RICOT (sortant de sa poche un papier qu’il tend à Bour) – Elle a de sérieux atouts en main. Là, encore une fois, tu t’es fait avoir comme un con.

BOUR (reconnaissant son écriture) – C’est un faux grossier ! Je n’ai pas écrit cette lettre !

RICOT – Prouve-le, si tu en es capable.

BOUR (déchirant rageusement la lettre) – Tu as été assez con pour me confier un papier qui me mettait en mauvaise posture.

RICOT (éclatant de rire) – Nom d’un bourricot, tu crois que je t’ai filé l’original ? Tu es encore plus con que je ne le pensais.

 

Ricot sort par la porte du fond, laissant Bour désemparé.

 

 

SCENE V

 

BOUR, ARLETTE

Joviale, pleine d’entrain, Arlette rentre par la porte latéral ; elle retrouve son mari quelque peu désemparé, caressant sa barbe, l’air songeur.

 

ARLETTE – Tu m’as l’air soucieux. Quelque chose te tracasse ?

BOUR – Je suis fâché de ne pas avoir la bonne nouvelle que j’aurais tant voulu t’annoncer. Le théâtre municipal n’est pas disponible.

ARLETTE (sans se départir de sa bonne humeur)Le conseil municipal a refusé d’ouvrir son théâtre à madame Bour ? Quel manque de galanterie !

BOUR – Non, au contraire. Même le maire y aurait été favorable. Seulement, nous avons été devancés par « Le théâtre du renouveau ». C’est une troupe de comédiens amateurs que nous connaissons bien.

ARLETTE – Ce contretemps ne me dérange pas. Le spectacle n’est pas encore au point.

BOUR – Tu peux l’avoir dans six mois, si le conseil municipal nouvellement élu ne s’y oppose pas.

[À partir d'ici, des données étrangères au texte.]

(* ===== verification/SignalControl.v ===== *)
(** * Pause and cancel requests, and signals that are lost

    What [WritePause] and [WriteCancel] write is what [CheckPauseCancel] reads; and schedules of writers
    and consumers in which a signal's payload or its number is lost. *)

From S2P Require Import Prelude GoNum GoJson GoStruct EnginePath GoPath Signal SignalBroker SignalQueue.

(** ** Requests *)

Lemma PauseRequest_roundtrip r : json_wf (PauseRequest_json r) = true → PauseRequest_of (json_print (PauseRequest_json r)) = r.
Proof.
  intros Hj. unfold PauseRequest_of, unmarshalStrings. rewrite json_parse_print by done.
  unfold PauseRequest_json, obj, omit_str, omit_if. destruct r as [n r]. cbn [prNodePath prReason].
  destruct (String.eqb_spec n "") as [->|_], (String.eqb_spec r "") as [->|_]; reflexivity.
Qed.
Lemma CancelRequest_roundtrip r : json_wf (CancelRequest_json r) = true → CancelRequest_of (json_print (CancelRequest_json r)) = r.
Proof.
  intros Hj. unfold CancelRequest_of, unmarshalStrings. rewrite json_parse_print by done.
  unfold CancelRequest_json, obj, omit_str, omit_if. destruct r as [r]. cbn [crReason].
  destruct (String.eqb_spec r "") as [->|_]; reflexivity.
Qed.

(** What the reader gets of a file. *)
Definition read (f : string) (fs : FS) : option string := content fs <$> lookupFile f fs.

(** No inode has two names in the control directory, and all were handed out. *)
Definition Links (fs : FS) : Prop :=
  (∀ f g i, lookupFile f fs = Some i → lookupFile g fs = Some i → f = g) ∧
  (∀ f i, lookupFile f fs = Some i → (i < fsNext fs)%positive).

(** A write replaces the content of its file, and of no other. *)
Lemma writeControlJSON_exec f j fs : Links fs →
  ∃ fs', exec (writeControlJSON f j) fs = (None, fs') ∧ Links fs' ∧
         ∀ g, read g fs' = if decide (g = f) then Some (json_print j) else read g fs.
Proof.
  intros [H1 H2]. unfold writeControlJSON. cbn [exec sys fsControl fsConsumed fsData fsNext].
  set (m := default ∅ (fsControl fs)).
  assert (Hm : ∀ g, m !! g = lookupFile g fs).
  { intros g. unfold m, lookupFile. destruct (fsControl fs); [done|apply lookup_empty]. }
  destruct (m !! f) as [i|] eqn:Hf; cbn [exec sys fsControl fsConsumed fsData fsNext]; eexists; (split; [reflexivity|]).
  - rewrite Hm in Hf. split.
    + unfold Links, lookupFile. cbn [fsControl fsNext mbind option_bind]. setoid_rewrite Hm. by split.
    + intros g. unfold read, content. unfold lookupFile at 1. cbn [fsControl fsData mbind option_bind]. rewrite Hm, lookup_insert_eq, insert_insert_eq.
      destruct (decide (g = f)) as [->|Hg]; [rewrite Hf; cbn; by rewrite lookup_insert_eq|].
      destruct (lookupFile g fs) as [j'|] eqn:Hj; [|done]. cbn. rewrite lookup_insert_ne; [done|].
      intros ->. destruct Hg. by eapply H1.
  - rewrite Hm in Hf. split.
    + unfold Links, lookupFile. cbn [fsControl fsNext mbind option_bind]. split.
      * intros g h i. destruct (decide (g = f)) as [->|Hg], (decide (h = f)) as [->|Hh]; rewrite ?lookup_insert_eq, ?lookup_insert_ne, ?Hm by done.
        -- done.
        -- intros [= <-] Hi%H2. lia.
        -- intros Hi%H2 [= <-]. lia.
        -- apply H1.
      * intros g i. destruct (decide (g = f)) as [->|Hg]; rewrite ?lookup_insert_eq, ?lookup_insert_ne, ?Hm by done.
        -- intros [= <-]. lia.
        -- intros Hi%H2. lia.
    + intros g. unfold read, content. unfold lookupFile at 1. cbn [fsControl fsData mbind option_bind]. rewrite lookup_insert_eq, insert_insert_eq.
      destruct (decide (g = f)) as [->|Hg]; [rewrite lookup_insert_eq; cbn; by rewrite lookup_insert_eq|].
      rewrite lookup_insert_ne, Hm by done. destruct (lookupFile g fs) as [i|] eqn:Hi; [|done]. cbn.
      rewrite lookup_insert_ne; [done|]. intros <-. apply H2 in Hi. lia.
Qed.

Lemma CheckPauseCancel_exec fs : exec CheckPauseCancel fs =
  (Ok (PauseRequest_of ∘ stake maxControlFileBytes <$> read pauseFileName fs,
       CancelRequest_of ∘ stake maxControlFileBytes <$> read cancelFileName fs), fs).
Proof.
  unfold CheckPauseCancel, readControlFile, read. generalize maxControlFileBytes. intros N. cbn [exec sys].
  destruct (lookupFile pauseFileName fs); cbn [exec sys]; destruct (lookupFile cancelFileName fs); reflexivity.
Qed.

Lemma ClearPauseCancel_exec fs : ∃ fs', exec ClearPauseCancel fs = (None, fs') ∧
  read pauseFileName fs' = None ∧ read cancelFileName fs' = None.
Proof.
  assert (Hd : ∀ f fs, fsControl fs = None ∨ lookupFile f fs = None → read f fs = None).
  { intros f fs0 [H|H]; unfold read; [unfold lookupFile; by rewrite H|by rewrite H]. }
  unfold ClearPauseCancel. cbn [exec sys].
  destruct (fsControl fs) as [m|] eqn:Hm; unfold lookupFile; rewrite Hm; cbn [mbind option_bind exec sys].
  - destruct (m !! pauseFileName) as [i|] eqn:Hp; cbn [exec sys]; unfold lookupFile; cbn [fsControl]; rewrite ?Hm; cbn [fmap option_fmap option_map mbind option_bind].
    + rewrite lookup_delete_ne by done. destruct (m !! cancelFileName) as [k|] eqn:Hc; cbn [exec]; eexists; (split; [reflexivity|]);
        (split; apply Hd; right; unfold lookupFile; cbn).
      * rewrite lookup_delete_ne by done. apply lookup_delete_eq.
      * apply lookup_delete_eq.
      * apply lookup_delete_eq.
      * rewrite lookup_delete_ne by done. done.
    + destruct (m !! cancelFileName) as [k|] eqn:Hc; cbn [exec]; eexists; (split; [reflexivity|]);
        (split; apply Hd; right; unfold lookupFile; cbn; rewrite ?Hm; cbn); [|apply lookup_delete_eq|done..].
      rewrite lookup_delete_ne by done. done.
  - unfold lookupFile. rewrite Hm. cbn. eexists. split; [reflexivity|]. split; apply Hd; by left.
Qed.

(** a pause and a cancel request are read back as they were written, both of them, when their text
    fits the reader's cap; and clearing removes both. *)
Theorem control_roundtrip p c fs (Hl : Links fs)
    (Hp : json_wf (PauseRequest_json p) = true) (Hc : json_wf (CancelRequest_json c) = true)
    (Lp : slen (json_print (PauseRequest_json p)) ≤ maxControlFileBytes)
    (Lc : slen (json_print (CancelRequest_json c)) ≤ maxControlFileBytes) :
  ∃ fs1 fs2 fs3, exec (WritePause p) fs = (None, fs1) ∧ exec (WriteCancel c) fs1 = (None, fs2) ∧
    exec CheckPauseCancel fs2 = (Ok (Some p, Some c), fs2) ∧
    exec ClearPauseCancel fs2 = (None, fs3) ∧ exec CheckPauseCancel fs3 = (Ok (None, None), fs3).
Proof.
  destruct (writeControlJSON_exec pauseFileName (PauseRequest_json p) fs Hl) as (fs1 & E1 & L1 & R1).
  destruct (writeControlJSON_exec cancelFileName (CancelRequest_json c) fs1 L1) as (fs2 & E2 & L2 & R2).
  destruct (ClearPauseCancel_exec fs2) as (fs3 & E3 & P3 & C3).
  exists fs1, fs2, fs3. split; [done|]. split; [done|]. rewrite !CheckPauseCancel_exec, P3, C3. split; [|by split].
  rewrite !R2, R1. rewrite (decide_True (P := cancelFileName = cancelFileName)), decide_False, decide_True by done.
  cbn [fmap option_fmap option_map compose]. by rewrite !stake_all, PauseRequest_roundtrip, CancelRequest_roundtrip.
Qed.

Lemma control_roundtrip_witness :
  ∃ fs2, exec CheckPauseCancel fs2 = (Ok (Some (MkPauseRequest "seq/gate-1" "look at this"), Some (MkCancelRequest "")), fs2).
Proof.
  destruct (control_roundtrip (MkPauseRequest "seq/gate-1" "look at this") (MkCancelRequest "") (MkFS None None ∅ 1))
    as (fs1 & fs2 & fs3 & _ & _ & H & _); [by split|by vm_compute|by vm_compute| | |by exists fs2].
  - apply Nat.leb_le. by vm_compute.
  - apply Nat.leb_le. by vm_compute.
Defined.

(** ** Races of a writer *)

Definition pmap {A B} (f : A → B) (p : prog A) : prog B := pbind p (λ a, Ret (f a)).
Definition writer (name payload : string) : prog (res sigErr Z + res (recvErr sigErr) Delivery) := pmap inl (WriteSignal name payload).
Definition reader (name : string) : prog (res sigErr Z + res (recvErr sigErr) Delivery) := pmap inr (Receive 0 RDeadline name).
Definition noFiles : FS := MkFS None None ∅ 1.
(** [n] calls of program [i], none failing. *)
Definition calls (i n : nat) : list (nat * option fserr) := replicate n (i, None).

(** A consumer between the [OpenFile] and the [Write] of a writer: it is delivered the empty payload, and the
    writer is told that its payload was written. *)
Definition tornSchedule : list (nat * option fserr) := calls 0 4 ++ calls 1 4 ++ calls 0 2.
(** A writer that stops between reading the directories and the [OpenFile], while a second writer takes the
    number and a consumer takes its signal away. *)
Definition reusedSchedule : list (nat * option fserr) := calls 0 3 ++ calls 1 6 ++ calls 2 4 ++ calls 0 3 ++ calls 3 4.

(** a writer does not exclude the consumers.  A signal of any payload can be delivered with an empty
    one, both sides reporting success; and two writers can be given the same sequence number, so that two
    deliveries of the name carry it. *)
Theorem writer_races payload payload' :
  (interleave tornSchedule ([writer "go" payload; reader "go"], noFiles)).1 =
    [Ret (inl (Ok 1%Z)); Ret (inr (Ok (MkDelivery "go" 1 "")))] ∧
  (interleave reusedSchedule ([writer "go" payload; writer "go" payload'; reader "go"; reader "go"], noFiles)).1 =
    [Ret (inl (Ok 1%Z)); Ret (inl (Ok 1%Z));
     Ret (inr (Ok (MkDelivery "go" 1 payload'))); Ret (inr (Ok (MkDelivery "go" 1 payload)))].
Proof. split; vm_compute; reflexivity. Qed.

Sinon, je sais où se trouve un théâtre libre dans deux semaines. Je peux t’avancer les frais de location et autres dépenses, si tu veux.

ARLETTE – Du coup, nous tenterions notre chance à Paris ? Curieux retournement des choses ! J’aurais mon mari comme producteur.

BOUR – Je serais heureux de pouvoir t’aider. (Il retire une enveloppe de la poche intérieure de sa veste) J’ai ici le contrat de location, il ne reste qu’à y apposer ta signature.

ARLETTE – Mais nos chances de réussite à Paris sont plutôt minces, tu l’as reconnu toi-même.

BOUR – Avec quelques affiches bien placées dans notre ville et une invitation dans la boîte aux lettres de chaque foyer, les gens se déplaceront nombreux, j’en suis persuadé.

ARLETTE – Michel, ta vocation c’est la politique. Je préfère attendre que le théâtre municipal soit disponible. Entre-temps, fais-toi élire maire pour que je sois sûr de l’avoir.

BOUR – Pourquoi ce changement dans tes projets ? Tu m’as semblé pleine d’ardeur dans la préparation de ton spectacle ; tu rêvais de te produire dans une salle de Paris.

ARLETTE – J’ai beaucoup réfléchi. Parfois, je doute, j’hésite ; et puis, je me demande si un événement considérable ne viendra bientôt bouleverser ma vie. J’ai envie d’être libre et enchaînée à la fois.

BOUR Si je pouvais t’aider, cela m’aurait fait du bien. De toute façon, tu peux toujours compter sur moi.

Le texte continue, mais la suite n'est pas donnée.